Exercise data section start
Definition preview_classify (response : string) : result string ProbeEvidence :=
  match split_once (crlf +:+ crlf) response with
  | None => Err "preview health response has no header separator"
  | Some (before, body) =>
      match from_utf8 before with
      | None => Err "preview health headers are not UTF-8"
      | Some headers =>
          match crlf_lines headers with
          | [] => Err "preview health response has no status"
          | status :: lines =>
              if any_byte is_ascii_control status then Err "preview health status contains a control byte" else
              let '(version, code, reason) := splitn3 status in
              if negb (bool_decide (version = "HTTP/1.0") || bool_decide (version = "HTTP/1.1"))
              then Err "preview health response has an invalid HTTP version" else
              match code with
              | None => Err "preview health response has no status code"
              | Some code =>
                  match reason with
                  | None => Err "preview health status has no reason separator"
                  | Some reason =>
                      if starts_with reason " " then Err "preview health status has an invalid separator" else
                      if bool_decide (code = "403") then Ok FileAccessRefused else
                      if negb (bool_decide (code = "200")) then Err (HEALTH_PATH +:+ " answered " +:+ debug status) else
                      length ← header_loop None lines;
                      if bool_decide (length = Some (slen HEALTH_BODY)) && bool_decide (body = HEALTH_BODY)
                      then Ok PreviewHealthy
                      else Err "preview health response has an unexpected length or body"
                  end
              end
          end
      end
  end.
Exercise data section end
**Exercise goal:**
Could you return every line from the entries above in which the string "body" occurs?

**Exercise output:**
  | Some (before, body) =>
                      if bool_decide (length = Some (slen HEALTH_BODY)) && bool_decide (body = HEALTH_BODY)
                      else Err "preview health response has an unexpected length or body"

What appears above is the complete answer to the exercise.